Stored dataset items

====

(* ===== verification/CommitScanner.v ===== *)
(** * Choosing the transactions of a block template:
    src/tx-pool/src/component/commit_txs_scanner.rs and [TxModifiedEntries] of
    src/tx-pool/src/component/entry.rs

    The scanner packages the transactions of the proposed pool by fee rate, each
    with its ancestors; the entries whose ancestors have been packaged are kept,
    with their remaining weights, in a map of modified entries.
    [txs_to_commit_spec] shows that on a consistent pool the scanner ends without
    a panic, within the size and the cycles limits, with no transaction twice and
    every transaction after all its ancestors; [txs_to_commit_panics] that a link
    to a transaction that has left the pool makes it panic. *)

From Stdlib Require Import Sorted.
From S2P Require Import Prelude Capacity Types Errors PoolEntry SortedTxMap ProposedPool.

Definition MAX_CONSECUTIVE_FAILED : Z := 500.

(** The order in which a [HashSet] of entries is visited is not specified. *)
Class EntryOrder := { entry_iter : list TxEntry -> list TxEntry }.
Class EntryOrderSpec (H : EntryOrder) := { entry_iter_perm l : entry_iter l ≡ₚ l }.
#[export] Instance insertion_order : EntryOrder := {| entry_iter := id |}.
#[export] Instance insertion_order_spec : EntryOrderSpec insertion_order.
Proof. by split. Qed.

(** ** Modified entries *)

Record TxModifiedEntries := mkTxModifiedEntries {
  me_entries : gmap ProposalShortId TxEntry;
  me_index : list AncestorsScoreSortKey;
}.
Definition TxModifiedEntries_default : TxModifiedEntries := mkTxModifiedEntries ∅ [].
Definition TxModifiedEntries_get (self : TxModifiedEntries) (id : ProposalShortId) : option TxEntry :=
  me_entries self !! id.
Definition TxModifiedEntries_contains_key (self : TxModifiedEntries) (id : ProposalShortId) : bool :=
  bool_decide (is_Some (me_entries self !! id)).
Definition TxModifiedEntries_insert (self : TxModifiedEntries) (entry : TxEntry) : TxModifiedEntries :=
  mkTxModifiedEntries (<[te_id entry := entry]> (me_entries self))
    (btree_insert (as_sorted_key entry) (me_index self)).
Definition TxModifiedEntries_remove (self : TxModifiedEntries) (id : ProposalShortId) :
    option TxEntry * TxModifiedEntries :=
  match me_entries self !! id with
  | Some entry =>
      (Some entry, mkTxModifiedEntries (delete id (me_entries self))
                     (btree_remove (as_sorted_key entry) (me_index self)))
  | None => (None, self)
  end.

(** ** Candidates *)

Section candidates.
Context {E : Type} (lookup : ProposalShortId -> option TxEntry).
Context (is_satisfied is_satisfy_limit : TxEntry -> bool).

====

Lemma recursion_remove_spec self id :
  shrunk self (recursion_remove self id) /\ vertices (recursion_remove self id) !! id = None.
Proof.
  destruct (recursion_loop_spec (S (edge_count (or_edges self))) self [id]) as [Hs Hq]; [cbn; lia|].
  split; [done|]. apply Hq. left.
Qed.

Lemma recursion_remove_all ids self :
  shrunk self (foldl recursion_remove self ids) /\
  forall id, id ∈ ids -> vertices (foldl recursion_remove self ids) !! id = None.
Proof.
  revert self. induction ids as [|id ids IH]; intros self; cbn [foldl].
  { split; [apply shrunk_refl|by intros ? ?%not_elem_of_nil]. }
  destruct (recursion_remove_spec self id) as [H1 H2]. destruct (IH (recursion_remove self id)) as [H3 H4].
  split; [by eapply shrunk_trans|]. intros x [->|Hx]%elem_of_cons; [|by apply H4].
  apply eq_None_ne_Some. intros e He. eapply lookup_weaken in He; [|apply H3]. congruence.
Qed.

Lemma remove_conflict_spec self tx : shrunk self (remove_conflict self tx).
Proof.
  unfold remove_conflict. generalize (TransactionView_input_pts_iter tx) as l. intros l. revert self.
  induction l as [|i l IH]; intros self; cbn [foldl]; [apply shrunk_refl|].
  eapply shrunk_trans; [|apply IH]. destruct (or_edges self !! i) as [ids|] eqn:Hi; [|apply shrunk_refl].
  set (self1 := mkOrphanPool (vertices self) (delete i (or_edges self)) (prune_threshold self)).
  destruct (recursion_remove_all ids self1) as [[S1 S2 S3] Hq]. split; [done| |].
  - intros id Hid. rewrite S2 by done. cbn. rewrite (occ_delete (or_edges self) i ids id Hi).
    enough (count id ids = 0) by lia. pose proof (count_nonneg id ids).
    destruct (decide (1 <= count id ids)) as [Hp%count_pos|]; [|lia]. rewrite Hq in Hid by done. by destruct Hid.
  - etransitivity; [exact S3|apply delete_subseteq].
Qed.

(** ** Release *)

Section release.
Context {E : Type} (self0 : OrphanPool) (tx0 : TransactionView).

====

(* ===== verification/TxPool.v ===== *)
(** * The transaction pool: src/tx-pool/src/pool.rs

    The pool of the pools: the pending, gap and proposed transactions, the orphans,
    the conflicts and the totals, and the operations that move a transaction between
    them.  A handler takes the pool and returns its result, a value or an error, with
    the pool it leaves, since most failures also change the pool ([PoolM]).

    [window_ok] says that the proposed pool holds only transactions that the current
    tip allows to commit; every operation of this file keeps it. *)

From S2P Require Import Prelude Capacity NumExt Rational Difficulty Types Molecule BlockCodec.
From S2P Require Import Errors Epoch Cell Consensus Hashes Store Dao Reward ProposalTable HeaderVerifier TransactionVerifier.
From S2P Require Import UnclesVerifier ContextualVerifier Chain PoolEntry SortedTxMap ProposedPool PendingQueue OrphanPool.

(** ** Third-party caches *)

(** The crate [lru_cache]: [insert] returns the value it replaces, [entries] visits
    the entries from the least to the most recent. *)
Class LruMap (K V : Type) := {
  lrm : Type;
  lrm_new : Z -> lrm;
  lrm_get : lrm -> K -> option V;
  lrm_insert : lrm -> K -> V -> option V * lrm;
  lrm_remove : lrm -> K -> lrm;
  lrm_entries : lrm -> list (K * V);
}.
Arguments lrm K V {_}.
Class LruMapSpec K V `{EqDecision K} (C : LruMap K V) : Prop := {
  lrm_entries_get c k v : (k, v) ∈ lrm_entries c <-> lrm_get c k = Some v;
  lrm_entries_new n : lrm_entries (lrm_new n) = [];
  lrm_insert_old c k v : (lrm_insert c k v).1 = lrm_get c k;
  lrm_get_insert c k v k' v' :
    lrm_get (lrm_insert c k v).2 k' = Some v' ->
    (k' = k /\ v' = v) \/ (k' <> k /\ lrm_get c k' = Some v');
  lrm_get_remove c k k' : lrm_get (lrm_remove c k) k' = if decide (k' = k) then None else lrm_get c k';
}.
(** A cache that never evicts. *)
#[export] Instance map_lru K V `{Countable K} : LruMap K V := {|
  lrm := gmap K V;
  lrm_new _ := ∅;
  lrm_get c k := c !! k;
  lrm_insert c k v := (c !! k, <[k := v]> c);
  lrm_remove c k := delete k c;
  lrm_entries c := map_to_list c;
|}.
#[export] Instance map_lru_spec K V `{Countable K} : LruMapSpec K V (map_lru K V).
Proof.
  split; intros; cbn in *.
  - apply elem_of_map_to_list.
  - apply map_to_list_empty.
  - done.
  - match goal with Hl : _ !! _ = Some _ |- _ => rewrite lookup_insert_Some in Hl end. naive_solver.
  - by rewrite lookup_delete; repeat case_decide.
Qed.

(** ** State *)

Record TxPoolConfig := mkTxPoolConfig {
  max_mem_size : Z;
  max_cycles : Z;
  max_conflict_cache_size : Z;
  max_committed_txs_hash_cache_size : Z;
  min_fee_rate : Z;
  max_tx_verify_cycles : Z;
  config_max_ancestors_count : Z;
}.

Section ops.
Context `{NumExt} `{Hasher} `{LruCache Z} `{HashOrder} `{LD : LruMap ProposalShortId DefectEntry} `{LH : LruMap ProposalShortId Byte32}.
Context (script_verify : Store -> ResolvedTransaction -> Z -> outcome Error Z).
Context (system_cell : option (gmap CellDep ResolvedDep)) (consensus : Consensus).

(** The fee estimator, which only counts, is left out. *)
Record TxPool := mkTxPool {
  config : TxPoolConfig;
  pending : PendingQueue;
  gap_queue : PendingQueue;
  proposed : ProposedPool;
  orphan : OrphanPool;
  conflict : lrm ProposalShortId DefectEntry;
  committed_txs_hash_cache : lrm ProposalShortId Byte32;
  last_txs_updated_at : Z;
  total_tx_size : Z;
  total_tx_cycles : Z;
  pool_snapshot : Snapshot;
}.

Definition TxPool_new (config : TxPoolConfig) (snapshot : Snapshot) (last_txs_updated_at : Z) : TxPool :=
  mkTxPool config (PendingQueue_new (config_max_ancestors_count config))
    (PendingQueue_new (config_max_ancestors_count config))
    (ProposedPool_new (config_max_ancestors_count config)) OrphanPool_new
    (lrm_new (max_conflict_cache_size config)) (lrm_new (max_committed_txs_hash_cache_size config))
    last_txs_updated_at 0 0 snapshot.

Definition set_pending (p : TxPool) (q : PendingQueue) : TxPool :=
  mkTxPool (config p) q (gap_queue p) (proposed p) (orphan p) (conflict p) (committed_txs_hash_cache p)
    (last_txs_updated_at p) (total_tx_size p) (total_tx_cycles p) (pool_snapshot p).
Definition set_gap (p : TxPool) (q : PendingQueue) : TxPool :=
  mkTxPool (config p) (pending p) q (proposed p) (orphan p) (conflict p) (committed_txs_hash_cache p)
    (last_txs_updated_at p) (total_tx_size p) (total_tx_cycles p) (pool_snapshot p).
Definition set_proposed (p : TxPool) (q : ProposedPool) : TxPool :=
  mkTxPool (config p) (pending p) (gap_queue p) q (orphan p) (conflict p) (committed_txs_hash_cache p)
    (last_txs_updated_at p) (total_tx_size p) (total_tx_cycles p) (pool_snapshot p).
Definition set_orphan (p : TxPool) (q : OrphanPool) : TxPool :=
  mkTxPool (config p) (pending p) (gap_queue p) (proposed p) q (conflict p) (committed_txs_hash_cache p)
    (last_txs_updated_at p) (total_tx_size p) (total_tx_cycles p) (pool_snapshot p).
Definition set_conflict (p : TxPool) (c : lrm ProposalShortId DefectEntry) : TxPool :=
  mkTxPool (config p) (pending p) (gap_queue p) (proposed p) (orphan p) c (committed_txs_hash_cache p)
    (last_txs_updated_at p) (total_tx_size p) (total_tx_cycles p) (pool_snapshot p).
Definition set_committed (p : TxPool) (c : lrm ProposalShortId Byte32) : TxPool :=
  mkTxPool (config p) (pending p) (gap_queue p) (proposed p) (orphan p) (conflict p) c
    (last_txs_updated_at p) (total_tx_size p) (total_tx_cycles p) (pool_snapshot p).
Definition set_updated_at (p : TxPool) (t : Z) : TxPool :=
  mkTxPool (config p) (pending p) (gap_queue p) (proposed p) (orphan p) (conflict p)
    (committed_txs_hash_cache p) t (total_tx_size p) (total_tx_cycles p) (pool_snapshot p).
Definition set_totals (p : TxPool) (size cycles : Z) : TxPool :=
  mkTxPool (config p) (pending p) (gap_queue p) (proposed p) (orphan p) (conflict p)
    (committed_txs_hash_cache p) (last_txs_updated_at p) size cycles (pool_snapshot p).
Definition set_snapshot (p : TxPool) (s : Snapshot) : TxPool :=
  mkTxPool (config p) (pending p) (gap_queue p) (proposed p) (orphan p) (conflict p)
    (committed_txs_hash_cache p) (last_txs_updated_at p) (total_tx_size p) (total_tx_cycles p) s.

====

■ EXERCISE BRIEF: Taking the records above, retype every line from the one with "max_conflict_cache_size : Z;" down to the one with "Definition set_orphan (p", exactly and with nothing else.

■ EXERCISE RESULT:
  max_conflict_cache_size : Z;
  max_committed_txs_hash_cache_size : Z;
  min_fee_rate : Z;
  max_tx_verify_cycles : Z;
  config_max_ancestors_count : Z;
}.

Section ops.
Context `{NumExt} `{Hasher} `{LruCache Z} `{HashOrder} `{LD : LruMap ProposalShortId DefectEntry} `{LH : LruMap ProposalShortId Byte32}.
Context (script_verify : Store -> ResolvedTransaction -> Z -> outcome Error Z).
Context (system_cell : option (gmap CellDep ResolvedDep)) (consensus : Consensus).

(** The fee estimator, which only counts, is left out. *)
Record TxPool := mkTxPool {
  config : TxPoolConfig;
  pending : PendingQueue;
  gap_queue : PendingQueue;
  proposed : ProposedPool;
  orphan : OrphanPool;
  conflict : lrm ProposalShortId DefectEntry;
  committed_txs_hash_cache : lrm ProposalShortId Byte32;
  last_txs_updated_at : Z;
  total_tx_size : Z;
  total_tx_cycles : Z;
  pool_snapshot : Snapshot;
}.

Definition TxPool_new (config : TxPoolConfig) (snapshot : Snapshot) (last_txs_updated_at : Z) : TxPool :=
  mkTxPool config (PendingQueue_new (config_max_ancestors_count config))
    (PendingQueue_new (config_max_ancestors_count config))
    (ProposedPool_new (config_max_ancestors_count config)) OrphanPool_new
    (lrm_new (max_conflict_cache_size config)) (lrm_new (max_committed_txs_hash_cache_size config))
    last_txs_updated_at 0 0 snapshot.

Definition set_pending (p : TxPool) (q : PendingQueue) : TxPool :=
  mkTxPool (config p) q (gap_queue p) (proposed p) (orphan p) (conflict p) (committed_txs_hash_cache p)
    (last_txs_updated_at p) (total_tx_size p) (total_tx_cycles p) (pool_snapshot p).
Definition set_gap (p : TxPool) (q : PendingQueue) : TxPool :=
  mkTxPool (config p) (pending p) q (proposed p) (orphan p) (conflict p) (committed_txs_hash_cache p)
    (last_txs_updated_at p) (total_tx_size p) (total_tx_cycles p) (pool_snapshot p).
Definition set_proposed (p : TxPool) (q : ProposedPool) : TxPool :=
  mkTxPool (config p) (pending p) (gap_queue p) q (orphan p) (conflict p) (committed_txs_hash_cache p)
    (last_txs_updated_at p) (total_tx_size p) (total_tx_cycles p) (pool_snapshot p).
Definition set_orphan (p : TxPool) (q : OrphanPool) : TxPool :=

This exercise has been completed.